南西石油で再生航空燃料を製造へ エタノール原料のクリーンエネルギー 親会社の太陽石油と三井物産の共同事業、28年度の開始検討


この記事を書いた人 琉球新報社
SAF(再生航空燃料)などの製造が検討されている南西石油(提供)

 石油精製や販売を手掛ける太陽石油(東京都)が、傘下の南西石油(西原町)でエタノールを原料にした環境負荷の低い再生航空燃料(SAF)や、軽油の代替燃料「リニューアルブルディーゼル」(RD)の製造を検討している。2028年度中の生産開始と、年間最大計22万キロリットルの製造を目指す。同社が26日、発表した。沖縄を離着陸する便を含む航空機や輸送機関への導入のほか、南西石油を通じた輸出なども視野に入れている。

 内閣府の「沖縄型クリーンエネルギー導入促進調査事業」に採択され、太陽石油と三井物産(東京都)が共同で検討を進める。

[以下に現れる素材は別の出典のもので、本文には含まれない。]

Definition code_generator_binary_emit_symbol_address (symbol_name : string) (declare_external : bool)
    (target_register : BinaryGpRegister) : Gen () :=
  if String.eqb symbol_name EmptyString then fail
  else
    (if declare_external then code_generator_binary_declare_external_symbol symbol_name else mret ()) ;;
    displacement_offset ← emit (binary_emit_lea_reg_rip_placeholder target_register);
    binary_call_relocation_table_add symbol_name displacement_offset.

(** The bytes of a C string, which ends at its first NUL. *)
Definition c_bytes (s : string) : list byte := map byte_of_ascii (list_ascii_of_string (c_string s)).
Definition c_length (s : string) : Z := Z.of_nat (String.length (c_string s)).
Definition terminator : list byte := [byte.of_Z 0].

Definition define_local (e : BinaryEmitter) (label : string) (section : nat) (offset size : Z)
    : option BinaryEmitter :=
  done_only (binary_emitter_define_symbol true e label BINARY_SYMBOL_LOCAL (Some section) offset size).

Definition code_generator_binary_emit_cstring_literal_address (value : string)
    (target_register : BinaryGpRegister) : Gen () :=
  label ← code_generator_generate_label "str_chars";
  rdata_section ← with_emitter (fun e =>
    binary_emitter_get_or_create_section e ".rdata" BINARY_SECTION_RDATA 0 1);
  literal_offset ← with_emitter (fun e => binary_emitter_append_bytes e rdata_section (c_bytes value));
  _ ← with_emitter (fun e => binary_emitter_append_bytes e rdata_section terminator);
  with_emitter_only (fun e =>
    define_local e label rdata_section literal_offset (c_length value + 1)) ;;
  code_generator_binary_emit_symbol_address label false target_register.

(** [memcpy] into the data of a section. *)
Definition write_section (e : BinaryEmitter) (i : nat) (offset : Z) (bytes : list byte)
    : option BinaryEmitter :=
  s ← binary_emitter_get_section e i;
  if (bsec_size s <? offset + 8)%Z then None
  else Some (update_section e i
    (mkBinarySection (bsec_name s) (bsec_kind s) (bsec_characteristics s) (bsec_alignment s)
       (overwrite (Z.to_nat offset) bytes (bsec_data s)) (bsec_virtual_size s))).

(** A [string] value is the address of its characters and its length. *)
Definition code_generator_binary_emit_string_literal_value_address (value : string)
    (target_register : BinaryGpRegister) : Gen () :=
  chars_label ← code_generator_generate_label "str_chars";
  struct_label ← code_generator_generate_label "str_struct";
  rdata_section ← with_emitter (fun e =>
    binary_emitter_get_or_create_section e ".rdata" BINARY_SECTION_RDATA 0 8);
  chars_offset ← with_emitter (fun e => binary_emitter_append_bytes e rdata_section (c_bytes value));
  _ ← with_emitter (fun e => binary_emitter_append_bytes e rdata_section terminator);
  with_emitter_only (fun e =>
    define_local e chars_label rdata_section chars_offset (c_length value + 1)) ;;
  with_emitter_only (fun e => binary_emitter_align_section e rdata_section 8 (byte.of_Z 0)) ;;
  struct_offset ← with_emitter (fun e => binary_emitter_append_zeros e rdata_section 16);
  with_emitter_only (fun e =>
    write_section e rdata_section (struct_offset + 8) (le_split 8 (c_length value))) ;;
  with_emitter_only (fun e => define_local e struct_label rdata_section struct_offset 16) ;;
  with_emitter_only (fun e =>
    done_only (binary_emitter_add_relocation e rdata_section struct_offset BINARY_RELOCATION_ADDR64
                 chars_label 0)) ;;
  code_generator_binary_emit_symbol_address struct_label false target_register.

南西石油の敷地内の遊休地約20万平方メートルを使い、製造設備を建設する。

 SAFは「持続可能な航空燃料」を意味する英語の頭文字。従来のジェット燃料に比べ二酸化炭素(CO2)排出量を大幅に減らせることから、脱炭素化の流れや航空業界での導入増加を背景に、供給網の整備が課題になっている。政府は2030年に航空燃料の10%(171万キロリットル)をSAFとする目標を掲げており、この値に照らすと南西石油での製造は大規模な事業になる。

 太陽石油によると、原料のエタノールは輸入と国産どちらも想定し、南西石油の桟橋、貯蔵施設を使うことで調達コストを抑える。三井物産が出資する米企業の技術を活用することで、SAFとRDの同時製造が可能。22万キロリットルのうち、9割をSAFが占める。

 具体的な納入先までは未定だが、沖縄を離着陸する便を運航する航空会社や、軽油を使うバス、トラックなど、地元での流通を含め検討していくという。